(Input records begins)
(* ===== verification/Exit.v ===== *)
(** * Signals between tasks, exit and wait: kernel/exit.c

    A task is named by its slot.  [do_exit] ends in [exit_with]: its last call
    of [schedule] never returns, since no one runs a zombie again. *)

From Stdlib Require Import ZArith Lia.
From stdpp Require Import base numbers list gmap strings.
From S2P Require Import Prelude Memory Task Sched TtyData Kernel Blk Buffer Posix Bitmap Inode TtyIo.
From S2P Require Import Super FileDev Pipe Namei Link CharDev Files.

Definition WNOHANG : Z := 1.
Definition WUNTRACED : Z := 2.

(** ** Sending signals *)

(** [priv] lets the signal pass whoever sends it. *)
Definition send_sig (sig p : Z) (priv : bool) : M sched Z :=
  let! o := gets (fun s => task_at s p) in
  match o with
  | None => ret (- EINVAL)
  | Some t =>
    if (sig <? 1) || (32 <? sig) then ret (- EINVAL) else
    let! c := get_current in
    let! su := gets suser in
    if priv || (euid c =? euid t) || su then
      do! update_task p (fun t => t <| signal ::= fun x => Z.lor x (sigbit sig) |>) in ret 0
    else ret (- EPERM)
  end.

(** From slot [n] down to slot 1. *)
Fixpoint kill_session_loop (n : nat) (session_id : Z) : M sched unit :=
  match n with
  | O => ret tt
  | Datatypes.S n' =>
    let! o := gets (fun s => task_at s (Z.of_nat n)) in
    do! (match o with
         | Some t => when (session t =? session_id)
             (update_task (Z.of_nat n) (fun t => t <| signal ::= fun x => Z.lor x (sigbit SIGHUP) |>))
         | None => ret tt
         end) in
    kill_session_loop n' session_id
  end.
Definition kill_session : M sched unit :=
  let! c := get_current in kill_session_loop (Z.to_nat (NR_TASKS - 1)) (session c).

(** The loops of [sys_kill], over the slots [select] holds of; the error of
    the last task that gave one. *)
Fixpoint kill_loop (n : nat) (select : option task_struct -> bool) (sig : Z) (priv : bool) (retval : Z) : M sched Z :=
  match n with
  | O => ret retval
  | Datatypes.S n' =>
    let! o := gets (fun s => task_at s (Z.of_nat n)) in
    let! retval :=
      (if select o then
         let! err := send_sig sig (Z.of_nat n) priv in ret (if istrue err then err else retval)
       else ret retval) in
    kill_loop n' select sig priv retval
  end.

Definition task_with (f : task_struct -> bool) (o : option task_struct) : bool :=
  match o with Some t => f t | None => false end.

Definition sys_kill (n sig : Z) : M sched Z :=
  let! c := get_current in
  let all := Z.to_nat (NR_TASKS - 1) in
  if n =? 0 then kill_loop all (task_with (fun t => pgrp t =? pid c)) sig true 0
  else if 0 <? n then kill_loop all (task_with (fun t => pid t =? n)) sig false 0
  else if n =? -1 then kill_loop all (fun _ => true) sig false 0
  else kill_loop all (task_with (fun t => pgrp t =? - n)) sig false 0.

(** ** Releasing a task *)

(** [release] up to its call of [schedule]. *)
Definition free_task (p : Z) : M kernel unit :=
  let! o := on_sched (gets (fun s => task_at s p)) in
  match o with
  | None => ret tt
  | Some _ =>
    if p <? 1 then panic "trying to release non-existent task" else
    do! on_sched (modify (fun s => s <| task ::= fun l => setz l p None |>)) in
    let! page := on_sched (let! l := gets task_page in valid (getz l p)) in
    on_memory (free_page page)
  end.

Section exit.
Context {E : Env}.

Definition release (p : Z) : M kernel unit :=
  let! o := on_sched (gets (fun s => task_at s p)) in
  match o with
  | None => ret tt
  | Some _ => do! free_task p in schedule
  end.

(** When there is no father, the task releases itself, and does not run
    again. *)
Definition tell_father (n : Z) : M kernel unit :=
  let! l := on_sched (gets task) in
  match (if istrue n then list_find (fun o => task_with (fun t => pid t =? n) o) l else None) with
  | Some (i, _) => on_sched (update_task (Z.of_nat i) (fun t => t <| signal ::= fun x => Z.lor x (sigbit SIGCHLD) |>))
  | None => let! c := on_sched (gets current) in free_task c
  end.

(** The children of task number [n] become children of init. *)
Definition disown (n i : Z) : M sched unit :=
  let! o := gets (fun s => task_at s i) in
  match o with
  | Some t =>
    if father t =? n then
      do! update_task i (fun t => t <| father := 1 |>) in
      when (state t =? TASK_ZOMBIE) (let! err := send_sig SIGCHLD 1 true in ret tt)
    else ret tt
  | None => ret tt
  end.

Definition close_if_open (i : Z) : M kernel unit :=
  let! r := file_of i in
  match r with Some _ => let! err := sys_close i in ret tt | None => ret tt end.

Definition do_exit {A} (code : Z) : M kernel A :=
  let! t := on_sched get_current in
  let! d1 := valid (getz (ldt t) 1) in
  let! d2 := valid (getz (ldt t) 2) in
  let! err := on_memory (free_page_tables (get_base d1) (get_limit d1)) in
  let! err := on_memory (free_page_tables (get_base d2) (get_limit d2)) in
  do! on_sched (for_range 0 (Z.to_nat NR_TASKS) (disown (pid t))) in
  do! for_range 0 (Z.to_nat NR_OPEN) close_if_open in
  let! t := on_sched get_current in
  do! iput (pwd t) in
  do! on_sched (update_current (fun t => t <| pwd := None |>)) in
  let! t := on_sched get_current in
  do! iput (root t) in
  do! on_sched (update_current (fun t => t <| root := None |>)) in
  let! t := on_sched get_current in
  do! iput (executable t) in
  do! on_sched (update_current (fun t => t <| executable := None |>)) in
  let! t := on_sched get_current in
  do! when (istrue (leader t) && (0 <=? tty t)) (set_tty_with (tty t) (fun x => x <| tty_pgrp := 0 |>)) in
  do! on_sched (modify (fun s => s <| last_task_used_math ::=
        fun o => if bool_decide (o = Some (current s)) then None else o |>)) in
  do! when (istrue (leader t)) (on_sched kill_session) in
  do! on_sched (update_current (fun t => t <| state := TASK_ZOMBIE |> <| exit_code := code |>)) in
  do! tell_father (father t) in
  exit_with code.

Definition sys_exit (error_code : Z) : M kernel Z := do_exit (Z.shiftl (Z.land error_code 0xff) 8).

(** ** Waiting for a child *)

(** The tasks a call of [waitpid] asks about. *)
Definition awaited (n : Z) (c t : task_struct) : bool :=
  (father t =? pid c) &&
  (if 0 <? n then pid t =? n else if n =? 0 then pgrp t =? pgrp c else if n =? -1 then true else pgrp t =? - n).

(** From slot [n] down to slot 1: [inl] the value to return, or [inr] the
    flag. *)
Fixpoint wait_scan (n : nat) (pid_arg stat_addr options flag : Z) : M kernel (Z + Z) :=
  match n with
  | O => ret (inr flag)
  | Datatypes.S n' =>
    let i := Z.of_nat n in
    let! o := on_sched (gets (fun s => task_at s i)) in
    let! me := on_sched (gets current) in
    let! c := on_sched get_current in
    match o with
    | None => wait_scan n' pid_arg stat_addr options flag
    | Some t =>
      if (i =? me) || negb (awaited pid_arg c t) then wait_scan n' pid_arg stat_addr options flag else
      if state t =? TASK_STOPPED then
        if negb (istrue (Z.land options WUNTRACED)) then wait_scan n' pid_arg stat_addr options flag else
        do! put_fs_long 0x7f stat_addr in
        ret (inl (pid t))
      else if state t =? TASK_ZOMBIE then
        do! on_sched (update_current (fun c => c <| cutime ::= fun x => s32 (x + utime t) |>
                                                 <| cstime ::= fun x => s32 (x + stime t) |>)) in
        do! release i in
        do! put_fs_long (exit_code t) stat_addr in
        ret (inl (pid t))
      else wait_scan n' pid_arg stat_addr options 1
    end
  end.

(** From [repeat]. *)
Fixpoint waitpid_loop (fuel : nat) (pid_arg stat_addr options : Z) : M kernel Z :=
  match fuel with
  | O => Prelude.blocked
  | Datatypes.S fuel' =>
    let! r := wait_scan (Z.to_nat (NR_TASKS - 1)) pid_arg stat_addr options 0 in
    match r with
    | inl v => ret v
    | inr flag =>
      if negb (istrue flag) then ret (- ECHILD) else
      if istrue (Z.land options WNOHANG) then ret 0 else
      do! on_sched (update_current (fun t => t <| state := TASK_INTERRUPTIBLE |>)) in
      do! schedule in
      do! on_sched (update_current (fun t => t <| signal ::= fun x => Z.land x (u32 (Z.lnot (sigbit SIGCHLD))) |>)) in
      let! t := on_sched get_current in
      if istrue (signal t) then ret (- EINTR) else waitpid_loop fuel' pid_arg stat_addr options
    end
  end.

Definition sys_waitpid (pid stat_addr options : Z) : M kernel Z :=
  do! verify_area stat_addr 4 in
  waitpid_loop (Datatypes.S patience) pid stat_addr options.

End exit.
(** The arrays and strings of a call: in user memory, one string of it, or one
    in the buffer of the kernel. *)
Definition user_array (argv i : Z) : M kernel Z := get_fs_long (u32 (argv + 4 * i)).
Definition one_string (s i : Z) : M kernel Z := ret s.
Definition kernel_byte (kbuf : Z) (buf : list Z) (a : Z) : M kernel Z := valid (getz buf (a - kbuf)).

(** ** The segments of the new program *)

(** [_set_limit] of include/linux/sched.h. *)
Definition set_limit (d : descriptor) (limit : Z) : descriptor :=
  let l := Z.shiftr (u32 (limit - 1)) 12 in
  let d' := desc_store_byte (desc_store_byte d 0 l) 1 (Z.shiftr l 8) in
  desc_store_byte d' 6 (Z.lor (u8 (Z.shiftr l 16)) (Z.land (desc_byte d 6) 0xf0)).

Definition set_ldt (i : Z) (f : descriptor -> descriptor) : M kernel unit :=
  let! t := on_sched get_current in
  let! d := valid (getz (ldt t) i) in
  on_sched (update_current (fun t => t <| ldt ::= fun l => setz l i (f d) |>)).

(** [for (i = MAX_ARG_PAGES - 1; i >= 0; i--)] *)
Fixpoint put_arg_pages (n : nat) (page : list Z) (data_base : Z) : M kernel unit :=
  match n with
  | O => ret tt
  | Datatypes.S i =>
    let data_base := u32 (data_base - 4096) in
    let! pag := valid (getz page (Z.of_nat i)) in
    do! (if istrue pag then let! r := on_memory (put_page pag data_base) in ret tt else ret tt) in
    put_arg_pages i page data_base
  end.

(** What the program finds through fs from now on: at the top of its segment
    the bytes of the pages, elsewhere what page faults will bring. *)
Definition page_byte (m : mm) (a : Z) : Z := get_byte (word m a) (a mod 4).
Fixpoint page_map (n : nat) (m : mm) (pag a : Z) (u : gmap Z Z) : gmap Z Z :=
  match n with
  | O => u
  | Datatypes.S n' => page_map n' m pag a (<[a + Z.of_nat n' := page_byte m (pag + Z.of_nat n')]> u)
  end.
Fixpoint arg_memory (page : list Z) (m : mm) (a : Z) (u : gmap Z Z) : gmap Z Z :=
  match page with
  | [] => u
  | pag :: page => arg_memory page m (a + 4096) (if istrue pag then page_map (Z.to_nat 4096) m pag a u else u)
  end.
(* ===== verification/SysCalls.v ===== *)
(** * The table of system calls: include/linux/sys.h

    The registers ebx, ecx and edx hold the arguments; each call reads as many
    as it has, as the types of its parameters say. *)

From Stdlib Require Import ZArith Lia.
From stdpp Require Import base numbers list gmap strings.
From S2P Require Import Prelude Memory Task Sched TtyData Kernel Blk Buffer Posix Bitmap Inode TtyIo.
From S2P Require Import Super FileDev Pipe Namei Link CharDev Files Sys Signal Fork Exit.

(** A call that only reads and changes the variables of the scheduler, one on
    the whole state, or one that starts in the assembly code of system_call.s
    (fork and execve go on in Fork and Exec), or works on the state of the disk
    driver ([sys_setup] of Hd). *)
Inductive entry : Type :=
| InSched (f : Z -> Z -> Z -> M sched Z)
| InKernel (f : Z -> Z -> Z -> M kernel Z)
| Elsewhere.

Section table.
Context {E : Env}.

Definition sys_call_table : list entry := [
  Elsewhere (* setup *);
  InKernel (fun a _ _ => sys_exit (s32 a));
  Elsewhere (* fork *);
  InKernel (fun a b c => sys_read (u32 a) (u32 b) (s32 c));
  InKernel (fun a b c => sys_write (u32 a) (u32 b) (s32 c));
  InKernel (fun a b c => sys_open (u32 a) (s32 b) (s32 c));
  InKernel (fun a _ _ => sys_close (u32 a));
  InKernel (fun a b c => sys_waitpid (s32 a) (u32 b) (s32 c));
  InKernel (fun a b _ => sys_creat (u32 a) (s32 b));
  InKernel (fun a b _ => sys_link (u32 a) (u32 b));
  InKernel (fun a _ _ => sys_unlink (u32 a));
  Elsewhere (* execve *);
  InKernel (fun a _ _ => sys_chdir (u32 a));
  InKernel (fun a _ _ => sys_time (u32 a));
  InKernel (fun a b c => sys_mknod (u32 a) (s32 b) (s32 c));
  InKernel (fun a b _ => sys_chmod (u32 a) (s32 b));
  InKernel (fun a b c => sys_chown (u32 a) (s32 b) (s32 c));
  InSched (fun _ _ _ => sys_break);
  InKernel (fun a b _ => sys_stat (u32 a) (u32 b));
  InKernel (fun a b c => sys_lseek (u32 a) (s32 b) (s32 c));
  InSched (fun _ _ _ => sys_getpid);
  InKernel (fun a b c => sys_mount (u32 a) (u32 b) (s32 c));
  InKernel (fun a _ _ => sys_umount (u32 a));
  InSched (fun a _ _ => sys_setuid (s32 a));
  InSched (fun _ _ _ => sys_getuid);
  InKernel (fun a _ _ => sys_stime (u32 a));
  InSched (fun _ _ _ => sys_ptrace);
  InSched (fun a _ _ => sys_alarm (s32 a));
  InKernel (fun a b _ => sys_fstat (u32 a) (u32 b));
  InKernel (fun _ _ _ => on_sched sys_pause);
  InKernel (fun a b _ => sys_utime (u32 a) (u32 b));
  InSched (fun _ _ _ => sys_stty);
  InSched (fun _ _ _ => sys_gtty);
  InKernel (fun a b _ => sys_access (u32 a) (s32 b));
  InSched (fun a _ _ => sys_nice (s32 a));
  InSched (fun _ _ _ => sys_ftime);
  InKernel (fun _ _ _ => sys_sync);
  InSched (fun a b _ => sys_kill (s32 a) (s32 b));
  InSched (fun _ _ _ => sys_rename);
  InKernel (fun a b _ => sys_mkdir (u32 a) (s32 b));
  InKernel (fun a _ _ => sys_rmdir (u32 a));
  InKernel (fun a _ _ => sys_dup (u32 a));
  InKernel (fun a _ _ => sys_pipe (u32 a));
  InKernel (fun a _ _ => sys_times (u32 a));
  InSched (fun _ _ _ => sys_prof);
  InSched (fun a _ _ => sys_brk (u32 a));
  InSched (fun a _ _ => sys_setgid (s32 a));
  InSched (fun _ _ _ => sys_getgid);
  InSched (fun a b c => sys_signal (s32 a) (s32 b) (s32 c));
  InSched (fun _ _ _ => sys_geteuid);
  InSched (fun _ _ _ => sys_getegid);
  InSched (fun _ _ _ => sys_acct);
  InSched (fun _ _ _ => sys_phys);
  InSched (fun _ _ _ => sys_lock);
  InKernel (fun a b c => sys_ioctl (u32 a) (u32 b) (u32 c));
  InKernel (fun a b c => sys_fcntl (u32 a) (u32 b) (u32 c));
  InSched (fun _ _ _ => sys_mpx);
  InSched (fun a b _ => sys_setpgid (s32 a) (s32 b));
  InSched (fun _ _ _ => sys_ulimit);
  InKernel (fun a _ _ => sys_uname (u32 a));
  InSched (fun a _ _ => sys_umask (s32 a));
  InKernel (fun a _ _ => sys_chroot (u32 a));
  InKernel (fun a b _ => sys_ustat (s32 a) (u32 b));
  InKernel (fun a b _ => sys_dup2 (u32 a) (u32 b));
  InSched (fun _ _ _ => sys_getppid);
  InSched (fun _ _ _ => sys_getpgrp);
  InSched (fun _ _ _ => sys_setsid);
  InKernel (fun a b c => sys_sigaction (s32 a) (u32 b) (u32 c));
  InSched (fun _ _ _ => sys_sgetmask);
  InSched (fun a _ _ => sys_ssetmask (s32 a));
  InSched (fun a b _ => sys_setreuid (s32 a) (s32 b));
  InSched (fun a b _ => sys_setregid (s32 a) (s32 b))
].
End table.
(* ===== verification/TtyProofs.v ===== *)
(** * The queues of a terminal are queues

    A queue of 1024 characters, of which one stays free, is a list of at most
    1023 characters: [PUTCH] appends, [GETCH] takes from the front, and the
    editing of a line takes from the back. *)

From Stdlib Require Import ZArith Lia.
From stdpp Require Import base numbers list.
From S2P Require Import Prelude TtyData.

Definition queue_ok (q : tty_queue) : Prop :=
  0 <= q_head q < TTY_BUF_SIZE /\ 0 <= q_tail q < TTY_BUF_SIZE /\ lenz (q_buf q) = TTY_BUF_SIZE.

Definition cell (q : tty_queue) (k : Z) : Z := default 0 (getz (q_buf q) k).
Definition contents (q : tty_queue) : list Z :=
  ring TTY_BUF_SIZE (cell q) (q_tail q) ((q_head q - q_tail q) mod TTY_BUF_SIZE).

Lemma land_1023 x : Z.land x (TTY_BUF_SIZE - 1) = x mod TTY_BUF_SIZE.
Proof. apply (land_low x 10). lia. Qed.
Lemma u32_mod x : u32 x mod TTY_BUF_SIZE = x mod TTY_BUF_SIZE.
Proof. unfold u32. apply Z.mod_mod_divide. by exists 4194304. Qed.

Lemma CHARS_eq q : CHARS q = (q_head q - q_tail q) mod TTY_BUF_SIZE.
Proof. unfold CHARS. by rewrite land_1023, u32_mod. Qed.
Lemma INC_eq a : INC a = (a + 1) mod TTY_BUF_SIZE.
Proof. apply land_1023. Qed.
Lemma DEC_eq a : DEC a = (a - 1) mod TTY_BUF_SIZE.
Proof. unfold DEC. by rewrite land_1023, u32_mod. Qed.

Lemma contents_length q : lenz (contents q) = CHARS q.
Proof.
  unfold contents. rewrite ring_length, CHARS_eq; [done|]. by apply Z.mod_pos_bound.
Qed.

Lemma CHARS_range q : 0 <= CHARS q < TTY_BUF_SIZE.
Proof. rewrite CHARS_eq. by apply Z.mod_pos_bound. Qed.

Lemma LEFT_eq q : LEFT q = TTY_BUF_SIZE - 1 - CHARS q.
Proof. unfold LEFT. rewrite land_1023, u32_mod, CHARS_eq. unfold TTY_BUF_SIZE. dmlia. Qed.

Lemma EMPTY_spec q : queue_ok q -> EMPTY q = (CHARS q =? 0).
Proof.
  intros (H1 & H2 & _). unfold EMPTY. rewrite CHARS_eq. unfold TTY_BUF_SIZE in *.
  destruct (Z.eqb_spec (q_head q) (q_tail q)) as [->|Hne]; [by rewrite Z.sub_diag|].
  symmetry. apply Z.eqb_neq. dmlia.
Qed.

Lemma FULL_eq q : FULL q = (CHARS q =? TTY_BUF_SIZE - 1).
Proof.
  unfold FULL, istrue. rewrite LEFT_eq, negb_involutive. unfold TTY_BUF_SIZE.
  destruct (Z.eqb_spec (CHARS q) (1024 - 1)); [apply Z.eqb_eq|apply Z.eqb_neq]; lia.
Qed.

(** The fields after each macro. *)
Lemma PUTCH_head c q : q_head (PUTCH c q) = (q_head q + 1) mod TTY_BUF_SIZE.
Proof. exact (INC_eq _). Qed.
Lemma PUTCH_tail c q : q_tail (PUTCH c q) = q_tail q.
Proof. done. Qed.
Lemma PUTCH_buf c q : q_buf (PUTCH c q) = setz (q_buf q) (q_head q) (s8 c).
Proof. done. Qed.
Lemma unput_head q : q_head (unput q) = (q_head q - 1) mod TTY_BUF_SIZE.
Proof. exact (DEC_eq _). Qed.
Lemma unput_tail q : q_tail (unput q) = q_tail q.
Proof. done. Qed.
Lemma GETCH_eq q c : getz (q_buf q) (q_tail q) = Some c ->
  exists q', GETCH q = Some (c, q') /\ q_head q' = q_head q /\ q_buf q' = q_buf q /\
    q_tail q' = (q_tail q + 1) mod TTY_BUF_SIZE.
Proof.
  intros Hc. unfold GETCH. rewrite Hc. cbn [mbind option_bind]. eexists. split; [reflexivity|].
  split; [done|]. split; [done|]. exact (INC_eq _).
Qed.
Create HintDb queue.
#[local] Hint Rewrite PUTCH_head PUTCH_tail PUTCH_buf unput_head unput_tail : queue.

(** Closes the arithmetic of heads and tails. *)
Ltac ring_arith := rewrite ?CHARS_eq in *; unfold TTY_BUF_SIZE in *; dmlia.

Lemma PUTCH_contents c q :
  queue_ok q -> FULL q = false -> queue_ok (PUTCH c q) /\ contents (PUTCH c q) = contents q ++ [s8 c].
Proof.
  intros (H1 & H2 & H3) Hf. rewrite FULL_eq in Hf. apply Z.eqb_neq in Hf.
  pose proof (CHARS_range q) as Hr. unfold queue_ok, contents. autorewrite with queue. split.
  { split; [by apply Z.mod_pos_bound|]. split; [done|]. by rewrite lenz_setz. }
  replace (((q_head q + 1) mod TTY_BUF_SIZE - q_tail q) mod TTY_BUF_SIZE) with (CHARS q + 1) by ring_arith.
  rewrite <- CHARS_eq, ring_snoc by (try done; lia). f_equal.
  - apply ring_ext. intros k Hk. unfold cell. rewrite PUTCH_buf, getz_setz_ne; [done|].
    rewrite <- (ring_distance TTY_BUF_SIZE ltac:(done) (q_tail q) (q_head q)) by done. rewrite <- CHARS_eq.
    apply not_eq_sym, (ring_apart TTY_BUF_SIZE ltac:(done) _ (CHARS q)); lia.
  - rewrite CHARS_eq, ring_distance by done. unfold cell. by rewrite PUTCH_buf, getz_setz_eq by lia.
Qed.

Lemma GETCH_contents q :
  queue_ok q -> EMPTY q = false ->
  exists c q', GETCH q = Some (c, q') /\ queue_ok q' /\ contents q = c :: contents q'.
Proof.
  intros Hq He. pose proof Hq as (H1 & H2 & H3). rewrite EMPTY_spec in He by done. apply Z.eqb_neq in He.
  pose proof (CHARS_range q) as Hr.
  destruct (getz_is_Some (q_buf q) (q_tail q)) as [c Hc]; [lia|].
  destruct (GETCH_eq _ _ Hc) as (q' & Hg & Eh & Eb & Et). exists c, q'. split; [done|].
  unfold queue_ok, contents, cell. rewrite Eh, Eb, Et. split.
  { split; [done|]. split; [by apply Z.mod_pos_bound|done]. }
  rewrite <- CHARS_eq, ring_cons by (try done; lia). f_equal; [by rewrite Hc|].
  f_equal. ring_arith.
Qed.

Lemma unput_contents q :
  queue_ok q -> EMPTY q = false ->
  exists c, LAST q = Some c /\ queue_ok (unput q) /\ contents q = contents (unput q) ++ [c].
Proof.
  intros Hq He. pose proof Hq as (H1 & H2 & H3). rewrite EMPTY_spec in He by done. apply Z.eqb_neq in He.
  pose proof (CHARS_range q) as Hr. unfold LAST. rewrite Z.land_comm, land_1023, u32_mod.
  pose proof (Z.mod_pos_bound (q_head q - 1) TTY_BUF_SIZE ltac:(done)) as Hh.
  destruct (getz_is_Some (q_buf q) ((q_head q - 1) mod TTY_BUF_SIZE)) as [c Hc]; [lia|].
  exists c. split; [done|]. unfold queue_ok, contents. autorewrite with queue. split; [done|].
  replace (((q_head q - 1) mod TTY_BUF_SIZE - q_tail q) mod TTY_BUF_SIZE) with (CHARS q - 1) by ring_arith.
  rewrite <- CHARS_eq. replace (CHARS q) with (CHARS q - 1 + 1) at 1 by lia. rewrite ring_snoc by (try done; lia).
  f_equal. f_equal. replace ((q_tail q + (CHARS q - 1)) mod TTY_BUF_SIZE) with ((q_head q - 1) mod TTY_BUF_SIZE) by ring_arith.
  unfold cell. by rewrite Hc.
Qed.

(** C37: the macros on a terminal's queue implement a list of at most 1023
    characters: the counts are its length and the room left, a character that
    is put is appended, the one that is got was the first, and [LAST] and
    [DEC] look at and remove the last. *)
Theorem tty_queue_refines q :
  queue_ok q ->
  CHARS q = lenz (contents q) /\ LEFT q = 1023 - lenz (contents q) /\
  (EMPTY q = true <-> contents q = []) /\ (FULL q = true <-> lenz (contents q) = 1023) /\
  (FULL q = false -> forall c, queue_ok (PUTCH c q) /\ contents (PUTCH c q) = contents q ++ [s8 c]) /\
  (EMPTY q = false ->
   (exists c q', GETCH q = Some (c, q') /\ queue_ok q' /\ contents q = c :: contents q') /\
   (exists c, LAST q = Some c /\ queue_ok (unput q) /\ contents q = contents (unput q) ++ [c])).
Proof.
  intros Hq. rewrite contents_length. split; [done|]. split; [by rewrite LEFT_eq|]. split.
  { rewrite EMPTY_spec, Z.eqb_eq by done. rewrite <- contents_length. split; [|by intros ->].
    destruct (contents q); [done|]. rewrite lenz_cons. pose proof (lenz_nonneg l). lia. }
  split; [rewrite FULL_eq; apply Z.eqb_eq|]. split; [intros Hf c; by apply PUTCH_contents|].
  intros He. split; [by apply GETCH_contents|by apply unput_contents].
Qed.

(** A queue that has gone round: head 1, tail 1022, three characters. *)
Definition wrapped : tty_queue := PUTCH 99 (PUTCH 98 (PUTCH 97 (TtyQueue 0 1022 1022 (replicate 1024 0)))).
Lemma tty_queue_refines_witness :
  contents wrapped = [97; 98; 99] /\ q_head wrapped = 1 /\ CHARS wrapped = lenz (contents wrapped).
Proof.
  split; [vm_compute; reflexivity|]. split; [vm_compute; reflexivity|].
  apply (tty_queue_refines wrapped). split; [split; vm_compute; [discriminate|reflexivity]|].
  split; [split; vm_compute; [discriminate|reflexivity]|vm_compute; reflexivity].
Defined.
(Input records ends)
**What is needed**
Among the records above, repeat exactly the line with "InSched (fun _ _ _ => sys_getegid);", the line with "InSched (fun a _ _ => sys_umask (s32 a));", and every line in between, and only those.

**Response to this task**
  InSched (fun _ _ _ => sys_getegid);
  InSched (fun _ _ _ => sys_acct);
  InSched (fun _ _ _ => sys_phys);
  InSched (fun _ _ _ => sys_lock);
  InKernel (fun a b c => sys_ioctl (u32 a) (u32 b) (u32 c));
  InKernel (fun a b c => sys_fcntl (u32 a) (u32 b) (u32 c));
  InSched (fun _ _ _ => sys_mpx);
  InSched (fun a b _ => sys_setpgid (s32 a) (s32 b));
  InSched (fun _ _ _ => sys_ulimit);
  InKernel (fun a _ _ => sys_uname (u32 a));
  InSched (fun a _ _ => sys_umask (s32 a));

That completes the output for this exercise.